Small wonder, then, that the best quality of such basic staples as tea, rice and oil is not used in ordinary restaurants. An overabundance of oil is a complaint most Westerners make about the food. But to the Chinese, oil is a sign of opulence, and so it is often poured generously. Yet quantity seems less a problem than quality. In the cheapest restaurants oil generally had a harsh, acrid flavor, a result of either poor processing or having been reused. The practice is not uncommon in American Chinese restaurants. Those who are sensitive to MSG (monosodium glutamate) have an even more difficult time, for that flavor enhancer is virtually ubiquitous. The only solution would be to order Western food in advance in the dining rooms of tourist hotels.

China's system of restaurant organization seems to cater to foreigners and to take great pains to please them. Restaurants are generally laid out on two - or three levels. The street level offers the simplest food at the lowest prices, as well as poor sanitary conditions that usually include cuspidors near all tables. The second floor is slightly cleaner, has a larger menu and somewhat higher prices, though it is primarily frequented by Chinese. Most foreigners are shown to the top floor for pre-ordered meals at the highest prices and in what the Chinese consider the most attractive surroundings. That may mean a genuinely handsome setting or a seedy, badly lighted room in need of fresh paint and curtains. Hotels have similarly layered facilities. (Hotels also have the cleanest public bathrooms, a feature that tourists come to cherish early on.)

Many American visitors are insulted when they are directed to the private rooms or segregated sections of dining rooms; they feel an attempt is being made to separate foreigners from locals. Yet there appears to be genuinely hospitable planning behind the division. In addition to being cleaner, tourist sections provide menus with English translations. Nevertheless, foreigners who insist on being seated on the lower floors will be.

Any Chinese dish, by the way, is likely to be better than a Western-style choice, judging by the sorry fare offered at places such as the Golden Flower Hotel in Xi'an, the Jinjiang Guest House in Chengdu and the somewhat macabre copy of the Parisian Maxim's in Peking. Even Chinese breakfasts of rice porridge, pickles, pork and dumplings surpass their Western counterparts, although there were excellent room-service breakfasts at the Jinling Hotel in Nanjing and the luxurious White Swan Hotel in Canton.

As for beverages, tap water cannot be used, even for ice or brushing teeth, but most hotels supply unlimited quantities of boiled water, hot and cold. With food, the best choices are bottled mineral waters and the excellent, clean-tasting Chinese beer, both preferable to the flowery local wines. And jasmine or chrysanthemum teas are more pleasant than the ordinary rough green and black teas.

The future for restaurant hopping in China looks bright, since there has been much improvement during the past five years in food, service and cleanliness. Most progressive of all are the joint-venture operations that are cooperative efforts between the Chinese government and a foreign corporation that sets up procedures, provides management personnel and trains the local staff.
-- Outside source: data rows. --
(** C10.  [_play_card] on a card of the hand succeeds, and afterwards the
    active colour is the chosen colour when the rank of the card is wild and
    is what it was before otherwise, the colour of the card being written
    nowhere.  For a PLAY move the loop of [start] hands the colour of the
    move to [_play_card], so that after the turn the active colour is the
    colour of the move when a wild card of the hand was named and is
    unchanged in every other case, forfeits included. *)
Theorem active_color_after_play (p : nat) (card : Card.t)
    (chosen_color : option string) (state : GameState.t) (challenge : bool)
    (g : Rng) (cur : Player.t) :
  GameState.players state !! p = Some cur →
  (card ∈ Player.hand cur →
   ∃ s g',
     Game._play_card p card chosen_color state challenge g = Ok (s, g')
     ∧ GameState.active_color s
       = if Rank.is_wild (Card.rank card) then chosen_color
         else GameState.active_color state)
  ∧ (GameState.current state = Ok p →
     Deck.discard_pile (GameState.deck state) ≠ [] →
     ∃ s g' over,
       Game.turn state (Move.play card chosen_color challenge) g = Ok (s, g', over)
       ∧ GameState.active_color s
         = if Rank.is_wild (Card.rank card) && bool_decide (card ∈ Player.hand cur)
           then chosen_color
           else GameState.active_color state).
Proof.
  intros Hcur. split.
  - intros Hin.
    destruct (play_card_total p card chosen_color state challenge g cur Hcur Hin)
      as (s & g' & Hplay).
    exists s, g'. split; [done|].
    by apply play_card_frame in Hplay as (_ & _ & ->).
  - intros Hp Hdis.
    destruct (Deck.discard_pile (GameState.deck state)) as [|top rest] eqn:Hpile; [done|].
    assert (Deck.top_discard (GameState.deck state) = Ok top) as Htop.
    { unfold Deck.top_discard. by rewrite Hpile. }
    destruct (decide (card ∈ Player.hand cur)) as [Hin|Hout].
    + rewrite bool_decide_eq_true_2, andb_true_r by done.
      destruct (Card.matches card top (GameState.active_color state)) eqn:Hm.
      * destruct (play_card_total p card
                    (if Rank.is_wild (Card.rank card) then chosen_color
                     else GameState.active_color state)
                    state challenge g cur Hcur Hin) as (s & g' & Hplay).
        destruct (play_card_keeps_player _ _ _ _ _ _ _ _ Hplay) as [pl' Hpl'];
          [by eapply lookup_lt_Some|].
        exists s, g', (Game._check_win pl'). split.
        -- by eapply turn_play.
        -- apply play_card_frame in Hplay as (_ & _ & ->).
           by destruct (Rank.is_wild (Card.rank card)).
      * exists (stepped 1 state), g, false. split.
        -- by eapply turn_no_match.
        -- unfold Card.matches in Hm.
           by destruct (Rank.is_wild (Card.rank card)).
    + rewrite bool_decide_eq_false_2, andb_false_r by done.
      exists (stepped 1 state), g, false. split; [|done].
      by eapply turn_not_in_hand.
Qed.
(** C8 (as amended): the built options carry [Authorization: Bearer token]
    when a token is present; otherwise [Authorization: Basic id:secret],
    the two strings joined as they are, when both the client id and the
    client secret are present; otherwise the builder attaches neither form
    and [Authorization] is what the caller's headers held.  At most one of
    the two forms is attached. *)
Theorem authorization_header this o oo s :
  st_heap s !! o = Some oo →
  ro_headers (_requestOptions this) = default_headers →
  truthy (prop (st_heap s) (VRef o) "headers") = false
  ∨ (∃ hd, prop (st_heap s) (VRef o) "headers" = VRef hd
           ∧ is_Some (st_heap s !! hd)) →
  ∃ requestOptions headers s',
    _buildRequestOptions this (VRef o) s = Ok (VRef requestOptions) s'
    ∧ prop (st_heap s') (VRef requestOptions) "headers" = VRef headers
    ∧ prop (st_heap s') (VRef headers) "Authorization"
      = if present (_accessToken this)
        then VStr ("Bearer " +:+ default "" (_accessToken this))
        else if present (_clientId this) && present (_clientSecret this)
        then VStr ("Basic " +:+ default "" (_clientId this) +:+ ":" +:+
                   default "" (_clientSecret this))
        else prop (st_heap s) (prop (st_heap s) (VRef o) "headers") "Authorization".
Proof.
  destruct s as [h tr]. cbn [st_heap]. intros Ho Hdefaults Hheaders.
  pose proof (fresh_lookup h) as Hfresh.
  set (ro := fresh (dom h)) in *.
  assert (ro ≠ o) as Hro by (intros ->; congruence).
  set (h1 := <[ro := Obj None (o_props (heap_obj h o))]> h).
  set (m := prop h1 (VRef o) "method").
  set (h2 := store_prop h1 ro "method" (if truthy m then m else VStr "GET")).
  assert (prop h2 (VRef o) "headers" = prop h (VRef o) "headers") as Hh2.
  { unfold h2, h1.
    rewrite prop_store_prop, decide_False by (intros [? ?]; done).
    by rewrite prop_new_object, decide_False. }
  assert (∃ hd h3,
    (if truthy (prop h (VRef o) "headers")
     then mret (prop h (VRef o) "headers") else new_object ∅) (St h2 tr)
    = Ok (VRef hd) (St h3 tr)
    ∧ hd ≠ ro
    ∧ (∀ k, prop h3 (VRef ro) k = prop h2 (VRef ro) k)
    ∧ prop h3 (VRef hd) "Authorization"
      = prop h (prop h (VRef o) "headers") "Authorization")
    as (hd & h3 & Hstep & Hhd & Hro3 & Hauth3).
  { assert (is_Some (h2 !! ro)) as Hro2.
    { apply store_prop_is_Some. unfold h1. rewrite lookup_insert_eq. by eexists. }
    destruct Hheaders as [Hfalsy | (hd & Hgiven & [ohd Hhd])].
    - pose proof (fresh_lookup h2) as Hfresh2.
      set (hd := fresh (dom h2)) in *.
      assert (hd ≠ ro) as Hne.
      { intros Heq. rewrite Heq in Hfresh2. rewrite Hfresh2 in Hro2.
        by destruct Hro2. }
      exists hd, (<[hd := Obj None ∅]> h2).
      split; [|split; [done|split]].
      + by rewrite Hfalsy.
      + intros k. by rewrite prop_new_object, decide_False.
      + rewrite prop_new_object, decide_True by done.
        by destruct (prop h (VRef o) "headers").
    - assert (hd ≠ ro) as Hne by (intros ->; congruence).
      exists hd, h2. split; [|split; [done|split; [done|]]].
      + by rewrite Hgiven.
      + rewrite Hgiven. unfold h2, h1.
        rewrite prop_store_prop, decide_False by (intros [? ?]; done).
        by rewrite prop_new_object, decide_False. }
  set (h4 := store_prop h3 ro "headers" (VRef hd)).
  set (d := prop h4 (VRef o) "data").
  set (h5 := store_prop h4 ro "data" d).
  assert (prop h5 (VRef ro) "headers" = VRef hd) as Hinv5.
  { unfold h5, h4.
    rewrite prop_store_prop, decide_False by (intros [? ?]; done).
    by rewrite prop_store_prop, decide_True. }
  assert (prop h5 (VRef hd) "Authorization"
          = prop h (prop h (VRef o) "headers") "Authorization") as Hauth5.
  { unfold h5, h4.
    by rewrite !prop_store_prop, !decide_False by (intros [? ?]; done). }
  destruct (apply_default_headers_run ro hd tr default_headers Hhd h5 Hinv5)
    as (h6 & Hdefaults_run & Hro6 & Hhd6).
  assert (prop h6 (VRef ro) "headers" = VRef hd) as Hinv6 by by rewrite Hro6.
  set (auth := if present (_accessToken this)
        then VStr ("Bearer " +:+ default "" (_accessToken this))
        else if present (_clientId this) && present (_clientSecret this)
        then VStr ("Basic " +:+ default "" (_clientId this) +:+ ":" +:+
                   default "" (_clientSecret this))
        else prop h (prop h (VRef o) "headers") "Authorization").
  set (h7 := if present (_accessToken this) then store_prop h6 hd "Authorization" auth
             else if present (_clientId this) && present (_clientSecret this)
             then store_prop h6 hd "Authorization" auth else h6).
  assert (prop h7 (VRef ro) "headers" = VRef hd
          ∧ prop h7 (VRef hd) "Authorization" = auth) as [Hinv7 Hauth7].
  { unfold h7, auth.
    destruct (present (_accessToken this));
      [|destruct (present (_clientId this) && present (_clientSecret this))].
    - split.
      + by rewrite prop_store_prop, decide_False by (intros [? ?]; done).
      + by rewrite prop_store_prop, decide_True.
    - split.
      + by rewrite prop_store_prop, decide_False by (intros [? ?]; done).
      + by rewrite prop_store_prop, decide_True.
    - split; [done|]. rewrite Hhd6, Hauth5; [done|].
      unfold default_headers. simpl.
      rewrite !not_elem_of_cons. repeat split; try done. apply not_elem_of_nil. }
  set (method := prop h7 (VRef ro) "method").
  set (h8 := if has_body method
             then if negb (truthy (prop h7 (VRef hd) "Content-Type"))
                  then store_prop h7 hd "Content-Type" (VStr "application/json")
                  else h7
             else h7).
  exists ro, hd, (St h8 tr). split; [|split].
  - unfold _buildRequestOptions.
    erewrite bind_Ok by reflexivity. erewrite bind_Ok by reflexivity.
    cbn [st_heap st_trace spread]. fold ro. fold h1.
    erewrite bind_Ok by reflexivity. cbn [st_heap]. fold m.
    erewrite bind_Ok by reflexivity. cbn [st_heap st_trace]. fold h2.
    erewrite bind_Ok by reflexivity. cbn [st_heap]. rewrite Hh2.
    erewrite bind_Ok by exact Hstep.
    erewrite bind_Ok by reflexivity. cbn [st_heap st_trace]. fold h4.
    erewrite bind_Ok by reflexivity. cbn [st_heap]. fold d.
    erewrite bind_Ok by reflexivity. cbn [st_heap st_trace]. fold h5.
    rewrite Hdefaults.
    erewrite bind_Ok by exact Hdefaults_run.
    erewrite bind_Ok; cycle 1.
    { instantiate (1 := St h7 tr). instantiate (1 := tt). unfold h7.
      destruct (present (_accessToken this));
        [|destruct (present (_clientId this) && present (_clientSecret this))];
        try done; by apply header_write. }
    erewrite bind_Ok by reflexivity. cbn [st_heap]. fold method.
    erewrite bind_Ok; [reflexivity|].
    unfold h8. destruct (has_body method); [|done].
    erewrite bind_Ok by reflexivity. cbn [st_heap]. rewrite Hinv7.
    erewrite bind_Ok by reflexivity. cbn [st_heap].
    destruct (negb _); [|done]. by apply header_write.
  - cbn [st_heap]. unfold h8.
    destruct (has_body method); [|done]. destruct (negb _); [|done].
    by rewrite prop_store_prop, decide_False by (intros [? ?]; done).
  - cbn [st_heap]. fold auth. unfold h8.
    destruct (has_body method); [|done]. destruct (negb _); [|done].
    by rewrite prop_store_prop, decide_False by (intros [? ?]; done).
Qed.
Lemma feedback_panel (text : string) s :
  interaction_panel_cleared s = false →
  _render_interaction_panel (process_feedback text s).2
  = if (process_feedback text s).1
    then match current_interrupt (process_feedback text s).2 with
         | Some interrupt_data => FeedbackInput interrupt_data
         | None => NoPanel
         end
    else QuestionInput.
Proof. apply (controller_panel (Resume text)). Qed.

(** X27. The renderers put the session in the processing state, which clears
    [interaction_panel_cleared], before the controller is called.  With that
    flag cleared, the interaction panel after the call is never the
    processing one and never blank: it shows the feedback input with the
    interrupt just stored when the call returned [True], and the question
    input when it returned [False]. *)
Theorem panel_after_controller_call (text : string) s :
  interaction_panel_cleared s = false →
  let asked := process_initial_question text s in
  let answered := process_feedback text s in
  (∀ s0, interaction_panel_cleared (set_processing_state s0) = false
         ∧ _render_interaction_panel (set_processing_state s0) = ProcessingState)
  ∧ (if asked.1
     then ∃ i, current_interrupt asked.2 = Some i
               ∧ _render_interaction_panel asked.2 = FeedbackInput i
     else _render_interaction_panel asked.2 = QuestionInput)
  ∧ (if answered.1
     then ∃ i, current_interrupt answered.2 = Some i
               ∧ _render_interaction_panel answered.2 = FeedbackInput i
     else _render_interaction_panel answered.2 = QuestionInput).
Proof.
  intros Hflag asked answered. split_and!.
  - intros s0. split; reflexivity.
  - pose proof (initial_question_panel text s Hflag) as Hpanel.
    destruct (process_initial_question_outcome text s)
      as (_ & _ & _ & _ & _ & _ & _ & _ & Hint).
    fold asked in Hpanel, Hint.
    destruct asked.1; [|exact Hpanel].
    destruct Hint as [[i Hi] _]. exists i. split; [exact Hi|].
    by rewrite Hpanel, Hi.
  - pose proof (feedback_panel text s Hflag) as Hpanel.
    destruct (process_feedback_outcome text s)
      as (_ & _ & _ & _ & _ & _ & _ & _ & Hint).
    fold answered in Hpanel, Hint.
    destruct answered.1; [|exact Hpanel].
    destruct Hint as [[i Hi] _]. exists i. split; [exact Hi|].
    by rewrite Hpanel, Hi.
Qed.
End Panels.

(** ** What is shown is what is run, on the first cycle *)

Section FirstCycle.
Context `{PyBuiltins}.
(* ===== verification/Prelude.v ===== *)
(** * zif: a peer-to-peer indexing network, as a verified model

    A zif node keeps an index of posts, publishes it under an address, finds other
    nodes through a distributed hash table, mirrors their indexes and serves its own.
    This development models the Go program under src/ as Rocq functions and proves what
    makes its parts correct, and where they are not.

    ** How the program is put together

    - An address is a hash of a public key; an entry describes a peer and is signed by it.
    - [dht] stores entries in an SQLite file and a routing table of 160 buckets.
    - [data] stores posts in an SQLite file, cuts them into pieces of 1000 and hashes the
      pieces into a collection.
    - [proto] carries messages: a handshake, requests of a client, a server that routes
      them to handlers, sessions over one TCP connection.
    - The root package joins them: the local peer with its handlers, remote peers, the
      manager of connected peers, the search for seeds, the exploration of the network,
      the map of the network, the commands of the daemon.

    ** Conventions

    Go values keep their shape: a byte is an [ascii], a slice of bytes a list (with its
    capacity or its array where the code shares it), an integer a [Z] with the
    wrap-around written out. A call gives an [outcome]: a value, an error or a panic.
    Code with state is of type [M S A], state passing over outcomes, and keeps what was
    written before an error. A page of posts is an offset of 64 bits, as in the code. A
    file that is written may stay unopened or be cut short, identity.dat may be unreadable,
    ./data may be missing; entry.json goes through JSON, which mends text that is not
    UTF-8. Libraries are interfaces with the laws their documentation
    states: [Crypto] (hashes, Ed25519), [Sqlite] and [SqlOrder] (text columns, full text
    search, failing statements, the order of rows), [Msgpack] (encoding), [Network]
    (dialling, yamux, messages; it may answer anything). Every statement of a database
    may fail. Randomness, the clock and the order of map iterations are parameters.
    Concrete instances of all interfaces are in the files, so that every theorem with
    hypotheses is also applied at an input that meets them.

    ** Files

    - [Prelude], [GoLib], [HttpLib] (encoding/base64 and src/vendor/.../gorilla/mux),
      [Sha256], [Base58Check] (src/vendor/.../base58check), [Crypto]: the monad with its
      rules and tactics, strconv, Base64 and the router, the text of addresses, the laws
      of signatures.
    - [Address], [Entry] (src/dht/address.go, entry.go): generation, distance, bucket
      index, texts; the signed bytes, Verify and SignEntry.
    - [Util], [Limiter] (src/util): seed lists, shuffling; the rate limiter as a step
      relation of its goroutine -- the receive of a tick, then the select -- Wait and Stop.
    - [Sqlite], [NetStore] (src/dht/sql.go), [NetDB] (src/dht/netdb.go), [DHT]
      (src/dht/dht.go): tables, statements, routing table, calls. [NetTable], [NetInv],
      [NetRun], [NetClosest] hold the invariant and what a healthy database does;
      [DHTProps] the theorems.
    - [Post], [PieceStream], [PostDB], [Collection] (src/data/post.go, piece.go, errors.go,
      database.go, sql.go, collection.go; the piece stream of localpeerhandlers.go and
      client.go), with [PostDBProps], [DataProps], [CollectionProps].
    - [Proto], [Handshake], [StreamManager], [Client] (src/proto): messages, processes on a
      connection, the handshake of both ends, sessions and streams, requests, routing.
    - [LocalPeer] (src/localpeer.go, localpeerhandlers.go): the own entry, adding posts,
      every message handler. [PeerProps]: handlers and requests together. [Directory]: an
      abstract directory and the proof that handlers and clients implement it. [Typing]:
      the answers of every request and that its client reads them. [Publish]: what a
      sequence of added posts leaves for others to fetch.
    - [Peer] (src/peer.go): the state of a whole node, peers by pointer, requests,
      mirroring; [MirrorProps]. [MirrorNet]: two nodes, the network of the one being the
      handlers of the other. [Index]: an abstract index of posts and the proof that an owner
      and a reader over the network implement it. [Gossip]: any number of nodes that
      announce themselves to one, and a node that resolves them through it.
    - [PeerManager] (src/peermanager.go), [SeedManager] (src/seedmanager.go), [NetMap]
      (src/netmap.go), with [PeerManagerProps], [SeedProps] (one search), [SeedJob] (the
      life of a manager), [NetMapProps].
    - [Explore] (the part of localpeer.go): what starts an exploration, what is done with
      an entry that it found, and the arrival of peers; [ExploreJob] (src/jobs/explore.go):
      its goroutines as steps over the two channels; [ExploreProps].
    - [CommandServer] (src/commandserver.go, commands.go, data/search.go), [CommandProps];
      [HttpServer] (src/httpserver.go): the routes and a handler for each; [HttpProps].
      [Commands] (src/commands.go): the commands as data, run and sent over HTTP.
    - [System]: the daemon as a sequence of requests, messages, connections and ticks.
    - [Daemon] (src/cmd/zifd/main.go, the start and end in localpeer.go): the disk, the key,
      the set up, main and Close; [DaemonProps]. [Outside] (src/tor.go, src/nat.go): the
      onion and the external address. [Config] (src/cmd/zifd/config.go and what it uses of
      src/vendor/.../viper): flags, file and defaults. [Life]: the whole of main with its
      interrupt, and the runs that follow each other on one disk.

    ** What the theorems show

    - Entries and addresses: what Verify accepts, that a signed entry is accepted, that
      the distance is a metric and the bucket index a common prefix, texts that decode
      back; that the address is not tied to the key, long keys panic and the signed bytes
      have no boundaries.
    - Hash table: the invariant of every reachable state, the absence of panics whatever
      statements fail, and which calls do panic; the bucket as a refinement of a
      least-recently-used list; insert and query; the search for close entries ends with
      stored or nil entries; saving and loading.
    - Posts: the invariant of the database, insertion, paging, pieces and their hashes,
      the round trip of a whole mirror, collections and their check; posts that are added
      are numbered, hashed, counted and signed for, up to the thousandth, which panics.
    - Network: a completed handshake proves possession of the key, and two honest ends
      complete it; over any announcements and queries of entries without seeds the clients
      of a peer see what an abstract directory of signed entries answers; on any network a
      resolved address is authentic, at most six peers are asked, and the recursion is
      never entered; the number of peers stays bounded while the two maps of the manager
      agree, and what happens when they do not; one session per socket; a mirror takes
      over only what was published, also before an error, and one that talks to a
      publisher's handlers ends with all of it, if no text has the separator of the stream;
      what nodes announce to a hub, a node connected to it resolves, the newest entry and
      from then on without asking; the pages of posts that a reader gets are those
      of an abstract index, whatever new posts the owner adds in between; every answer is of
      the type its client decodes; the map of the network is the reachable graph.
    - Goroutines: however the exploration interleaves, its channels stay bounded and free
      of the own entry and no sender is stuck for good, but a node that knows only itself
      never explores; a seed manager only adds seeds, and nothing after it is closed; the
      calls that a rate limiter lets through are at most the burst, the ticks and two.
    - The daemon as a whole keeps its identity and its databases through any events, and
      through any number of runs on one disk, closed, killed or failed, as long as the key
      can be read.
    - Commands: a field that is set is saved, signed and read back. HTTP: every request
      has one handler, every command is run by the request printed from it, bad numbers
      change nothing.
    - Daemon: the first start, with and without Tor, a restart that finds what was saved,
      where each setting comes from, and the configurations, files and names with which the
      start fails.
    - Errors that the code has are theorems too, listed as findings.

    ** Bounds and fuel

    [FindClosest_loop] has 162 rounds for 160 buckets; more change nothing, which is
    proved. [evict_loop] has a round for every peer; [CreateNetMap] has one level for
    every stored entry and one more; both are shown to be enough. [resolveStep] may nest
    seven times, one more than its depth, and is shown not to nest. [duet] runs two
    processes for 64 steps, which the handshake stays below.

    ** Not modelled

    Tickers and the waiting of the accept loops are left to the environment: the bodies
    they run are modelled, and the exploration and the seed managers with their channels.
    gzip, TOML and MessagePack are libraries, and so is JSON but for what it does to text;
    the entry of entry.json is kept as a value, a cut one counts as missing. Whether
    table.dat could be written, whose error the code drops, is left out. The goroutine of
    InsertPieces runs after the loop that feeds it. net/http gives a request as its method,
    path and form; the Tor control port and the web service of the external address are
    parameters. Of viper the search is modelled, not the reloading of a changed file. The
    counter of a mirror is stepped by the environment, as a goroutine sets it. Data races
    on the fields of the local peer are left out: the code between two uses of a channel or
    of the network runs as one step. Methods that only return a field or call the method
    of the same name of another component have no definition of their own.

    ** Beyond this

    The theorems on several nodes take turns at their requests: a step is one request with
    its answer. Interleaving the streams of one server, with the locks it takes, would need
    a finer step; posts beyond the thousandth are outside the index, as adding them panics. *)

From Stdlib Require Export ZArith Ascii String Lia List.
From stdpp Require Export base tactics list strings gmap option.
#[global] Open Scope Z_scope.

Declare Scope go_scope.
Delimit Scope go_scope with go.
Few Western visitors in China choose restaurants for themselves. Most are in tour groups; the arrangement may or may not lead to good food, depending on the knowledge and diligence of the travel agency and the price of the tour. It is best to tell the agency of any special restaurants one wants to visit so that arrangements can be made. In addition, individuals or small groups can go off to restaurants on their own, although because of the language barrier it is best to have the hotel or tour guide engage a taxi and call the restaurant. Even so, reservations may not be honored unless a deposit or, at times, the full price of the meal has been paid in advance.

Fortunately, there is a greater choice of food in China than there has been for several generations. If such progress continues, Americans in China may feel almost too much at home as menus begin to offer choices from columns A and B and meals wind up with fortune cookies.